Indonesian Political, Business & Finance News

The way Soga kissed Jenkins

| Source: JP

The way Soga kissed Jenkins

Kornelius Purba, Jakarta

Many Japanese TV viewers, reportedly, were surprised at the
way Hitomi Soga kissed her husband, Charles Jenkins, when they
met at Jakarta's Soekarno-Hatta International Airport on Friday,
last week. For two years since her return to Japan, after her
release in 2002 and 24 years after being abducted by North Korea,
she normally appeared calm and quiet.

Soga, 45, looked a different person as soon as Jenkins, who
allegedly deserted to North Korea as a U.S. army sergeant in
1965, descended from the airplane. In front of dozens of people,
she hugged tightly her husband, whom, along with their two
daughters, she had not seen since her return to her native home
in Sado island, Japan. She kissed him passionately. After the hot
kiss she hugged her two daughters, Mika, 21, and Belinda, 18.

"That was an American kiss, not a Japanese one. However, we
must understand it is an international marriage," said a Japanese
friend.

The emotion expressed by Soga when kissing her 64-year-old
husband, however, indicates the much deeper and more serious
feelings of a woman abducted by North Korean agents in 1978 when
she was only 19 years old. Indonesians who are familiar with the
often brutal treatment by police and military officers of
ordinary citizens, especially during Soeharto's 32-year
presidency, can easily imagine what Soga's suffering must have
been like during her 24 years in North Korea.

She married Jenkins, who taught her English, in 1980. Her
grief and physical suffering while living for years as an
abductee under North Korean communist leaders -- who brutalized
their own citizens, and, clearly, hate Japan for historic reasons
-- is already beyond imagination.

"Japan also abducted thousands of Indonesians during World War
II, and exploited them either as forced labor or sex slaves. That
is why we also sympathize with Soga, regardless of your country's
treatment of us in the past," an Indonesian friend reminded a
Japanese scholar when they chatted about Soga this week.

Prime Minister Junichiro Koizumi is under severe public
pressure to reunite the Jenkinses at any cost. Japanese people
feel humiliated because the state is powerless to protect its own
citizens from the criminal acts of a foreign country. Pyongyang
has reportedly kidnapped dozens of Japanese citizens, many of
whose whereabouts are still unknown.

But what is happening to us in Indonesia? Is the state able or
willing to protect its citizens living abroad or in their own
motherland?

For many years it has become routine to hear Indonesian
housemaids working in the Middle East complain they were abused
by their employers; some even became pregnant, allegedly after
being raped there. Workers have been abused by the state from the
moment of their recruitment -- the state issuing passports to
underage women -- with it neglecting to protect uneducated
migrant workers when they encounter trouble abroad.

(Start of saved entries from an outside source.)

(* ===== verification/Bio.v ===== *)
(** * The disk driver (ide.c) and the buffer cache (bio.c): the code

    iderw waits for the interrupt that ends its request; in its loop the
    interrupt arrives whenever interrupts are on.  A buffer that another
    process holds is waited for with [sleep_]. *)

From Stdlib Require Import ZArith Lia String Bool.
From stdpp Require Import base numbers list.
From S2P Require Import Prelude Params Mem Spinlock FsState.

Section ops.
Context {St : Type} {K : Kernel St}.

(** ** ide.c *)

Definition IDE_DF : Z := 0x20.
Definition IDE_ERR : Z := 0x01.
Definition IDE_CMD_READ : Z := 0x20.
Definition IDE_CMD_WRITE : Z := 0x30.

(** The drive gets ready; its status then tells of an error. *)
Definition idewait (checkerr : bool) : M St Z :=
  let* r := dget (fun d => r_status (ctl d)) in
  if checkerr && has r (Z.lor IDE_DF IDE_ERR) then ret (-1) else ret 0.

(** Writes to the ports, in the order of the code. *)
Definition outb (port v : Z) (c : ctrl) : ctrl :=
  if port =? 0x1f2 then mkCtrl v (r_lba0 c) (r_lba1 c) (r_lba2 c) (r_dev c) (r_cmd c) (r_latch c) (r_status c)
  else if port =? 0x1f3 then mkCtrl (r_count c) v (r_lba1 c) (r_lba2 c) (r_dev c) (r_cmd c) (r_latch c) (r_status c)
  else if port =? 0x1f4 then mkCtrl (r_count c) (r_lba0 c) v (r_lba2 c) (r_dev c) (r_cmd c) (r_latch c) (r_status c)
  else if port =? 0x1f5 then mkCtrl (r_count c) (r_lba0 c) (r_lba1 c) v (r_dev c) (r_cmd c) (r_latch c) (r_status c)
  else if port =? 0x1f6 then mkCtrl (r_count c) (r_lba0 c) (r_lba1 c) (r_lba2 c) v (r_cmd c) (r_latch c) (r_status c)
  else if port =? 0x1f7 then mkCtrl (r_count c) (r_lba0 c) (r_lba1 c) (r_lba2 c) (r_dev c) v (r_latch c) (r_status c)
  else c.
Definition outsl (m : mem) (c : ctrl) : ctrl :=
  mkCtrl (r_count c) (r_lba0 c) (r_lba1 c) (r_lba2 c) (r_dev c) (r_cmd c) m (r_status c).
Definition port_out (port v : Z) : M St unit := dset (fun d => d_with_ctl (outb port v (ctl d)) d).

Definition idestart (b : Z) : M St unit :=
  if b =? -1 then panic "idestart" else
  let* _ := idewait false in
  let* sector := bget_ b b_sector in
  let* dev := bget_ b b_dev in
  port_out 0x3f6 0 ;;
  port_out 0x1f2 1 ;;
  port_out 0x1f3 (Z.land sector 0xff) ;;
  port_out 0x1f4 (Z.land (Z.shiftr sector 8) 0xff) ;;
  port_out 0x1f5 (Z.land (Z.shiftr sector 16) 0xff) ;;
  port_out 0x1f6 (Z.lor (Z.lor 0xe0 (Z.shiftl (Z.land dev 1) 4)) (Z.land (Z.shiftr sector 24) 0x0f)) ;;
  let* fl := bget_ b b_flags in
  if has fl B_DIRTY then
    port_out 0x1f7 IDE_CMD_WRITE ;;
    let* m := bget_ b b_data in
    dset (fun d => d_with_ctl (outsl m (ctl d)) d)
  else port_out 0x1f7 IDE_CMD_READ.

(** The drive and the sector the registers select. *)
Definition reg_drive (c : ctrl) : Z := Z.land (Z.shiftr (r_dev c) 4) 1.
Definition reg_sector (c : ctrl) : Z :=
  Z.lor (Z.lor (r_lba0 c) (Z.shiftl (r_lba1 c) 8)) (Z.lor (Z.shiftl (r_lba2 c) 16) (Z.shiftl (Z.land (r_dev c) 0x0f) 24)).

(** What the drive does with a command before it raises its interrupt. *)
Definition drive_done (d : ide_t) : ide_t :=
  if r_cmd (ctl d) =? IDE_CMD_WRITE
  then d_with_drv (dwrite (drv d) (reg_drive (ctl d)) (reg_sector (ctl d)) (r_latch (ctl d))) d
  else d.
(** The sector it offers after a read command. *)
Definition insl (d : ide_t) : mem := dread (drv d) (reg_drive (ctl d)) (reg_sector (ctl d)).

Definition ideintr : M St unit :=
  lock_ L_ide ;;
  let* b := dget idequeue in
  if b =? -1 then unlock_ L_ide else
  let* qn := bget_ b b_qnext in
  dset (d_with_queue qn) ;;
  let* fl := bget_ b b_flags in
  (if negb (has fl B_DIRTY) then
     let* r := idewait true in
     if 0 <=? r then
       let* m := dget insl in bset b (b_with_data m)
     else ret tt
   else ret tt) ;;
  bset b (b_set B_VALID) ;;
  bset b (b_clear B_DIRTY) ;;
  let* q := dget idequeue in
  (if negb (q =? -1) then idestart q else ret tt) ;;
  unlock_ L_ide.

(** The walk along the queue to its last buffer. *)
Fixpoint queue_last (fuel : nat) (b : Z) : M St Z :=
  match fuel with
  | O => nofuel
  | S fuel => let* n := bget_ b b_qnext in if n =? -1 then ret b else queue_last fuel n
  end.

(** The wait for the request; each round lets one interrupt in. *)
Fixpoint iderw_wait (fuel : nat) (b : Z) : M St unit :=
  let* fl := bget_ b b_flags in
  if Z.land fl (Z.lor B_VALID B_DIRTY) =? B_VALID then ret tt else
  match fuel with
  | O => nofuel
  | S fuel =>
    unlock_ L_ide ;;
    sti_ ;;
    dset drive_done ;;
    ideintr ;;
    lock_ L_ide ;;
    iderw_wait fuel b
  end.

Definition iderw (b : Z) : M St unit :=
  let* fl := bget_ b b_flags in
  if negb (has fl B_BUSY) then panic "iderw: buf not busy" else
  if Z.land fl (Z.lor B_VALID B_DIRTY) =? B_VALID then panic "iderw: nothing to do" else
  let* dev := bget_ b b_dev in
  let* d1 := dget havedisk1 in
  if negb (dev =? 0) && (d1 =? 0) then panic "iderw: ide disk 1 not present" else
  lock_ L_ide ;;
  bset b (b_with_qnext (-1)) ;;
  let* q := dget idequeue in
  (if q =? -1 then dset (d_with_queue b)
   else let* l := queue_last (Z.to_nat NBUF) q in bset l (b_with_qnext b)) ;;
  let* q := dget idequeue in
  (if q =? b then idestart b else ret tt) ;;
  iderw_wait (Z.to_nat NBUF) b ;;
  unlock_ L_ide.

(** ** bio.c *)

Definition head : Z := NBUF.

(** The loop of binit from buffer [b] on. *)
Fixpoint binit_loop (n : nat) (b : Z) : M St unit :=
  match n with
  | O => ret tt
  | S n =>
    let* hn := bget_ head b_next in
    bset b (b_with_next hn) ;;
    bset b (b_with_prev head) ;;
    bset b (b_with_dev 0xFFFFFFFF) ;;
    let* hn := bget_ head b_next in
    bset hn (b_with_prev b) ;;
    bset head (b_with_next b) ;;
    binit_loop n (b + 1)
  end.
Definition binit : M St unit :=
  initlock_ L_bcache ;;
  bset head (b_with_prev head) ;;
  bset head (b_with_next head) ;;
  binit_loop (Z.to_nat NBUF) 0.

(** The search for a cached sector, along the next pointers from [b]. *)
Fixpoint find_cached (fuel : nat) (b dev sector : Z) : M St Z :=
  match fuel with
  | O => nofuel
  | S fuel =>
    if b =? head then ret (-1) else
    let* d := bget_ b b_dev in
    let* s := bget_ b b_sector in
    if (d =? dev) && (s =? sector) then ret b else
    let* n := bget_ b b_next in find_cached fuel n dev sector
  end.

(** The search for a buffer to recycle, along the prev pointers. *)
Fixpoint find_clean (fuel : nat) (b : Z) : M St Z :=
  match fuel with
  | O => nofuel
  | S fuel =>
    if b =? head then ret (-1) else
    let* fl := bget_ b b_flags in
    if negb (has fl B_BUSY) && negb (has fl B_DIRTY) then ret b else
    let* p := bget_ b b_prev in find_clean fuel p
  end.

Definition bget (dev sector : Z) : M St Z :=
  lock_ L_bcache ;;
  let* first := bget_ head b_next in
  let* b := find_cached (S (Z.to_nat NBUF)) first dev sector in
  if negb (b =? -1) then
    let* fl := bget_ b b_flags in
    if negb (has fl B_BUSY) then
      bset b (b_set B_BUSY) ;;
      unlock_ L_bcache ;;
      ret b
    else sleep_ Z (O_buf b) L_bcache
  else
    let* last := bget_ head b_prev in
    let* b := find_clean (S (Z.to_nat NBUF)) last in
    if b =? -1 then panic "bget: no buffers" else
    bset b (b_with_dev dev) ;;
    bset b (b_with_sector sector) ;;
    bset b (b_with_flags B_BUSY) ;;
    unlock_ L_bcache ;;
    ret b.

Definition bread (dev sector : Z) : M St Z :=
  let* b := bget dev sector in
  let* fl := bget_ b b_flags in
  (if negb (has fl B_VALID) then iderw b else ret tt) ;;
  ret b.

Definition bwrite (b : Z) : M St unit :=
  let* fl := bget_ b b_flags in
  if negb (has fl B_BUSY) then panic "bwrite" else
  bset b (b_set B_DIRTY) ;;
  iderw b.

Definition brelse (b : Z) : M St unit :=
  let* fl := bget_ b b_flags in
  if negb (has fl B_BUSY) then panic "brelse" else
  lock_ L_bcache ;;
  let* n := bget_ b b_next in
  let* p := bget_ b b_prev in
  bset n (b_with_prev p) ;;
  let* p := bget_ b b_prev in
  let* n := bget_ b b_next in
  bset p (b_with_next n) ;;
  let* hn := bget_ head b_next in
  bset b (b_with_next hn) ;;
  bset b (b_with_prev head) ;;
  let* hn := bget_ head b_next in
  bset hn (b_with_prev b) ;;
  bset head (b_with_next b) ;;
  bset b (b_clear B_BUSY) ;;
  wakeup_ (O_buf b) ;;
  unlock_ L_bcache.

End ops.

Hundreds of thousands of our citizens who work illegally in
Malaysia will be deported again. Reports of the treatment they
have received by Malaysian police or immigration officials seem
incapable of touching the consciences of our top leaders.
President Megawati Soekarnoputri seemed to be deaf and blind when
hundreds of thousands of workers were expelled from Malaysia in
2002.

Indonesian ministers are often upset when the government's
stance is compared with that of the Philippines, which strongly
protects its migrant workers. Perhaps they will describe as
stupid the decision this week by President Gloria Macapagal
Arroyo to consider withdrawing the country's 43 soldiers in Iraq
in an attempt to save the life of truck driver Angelo de la Cruz.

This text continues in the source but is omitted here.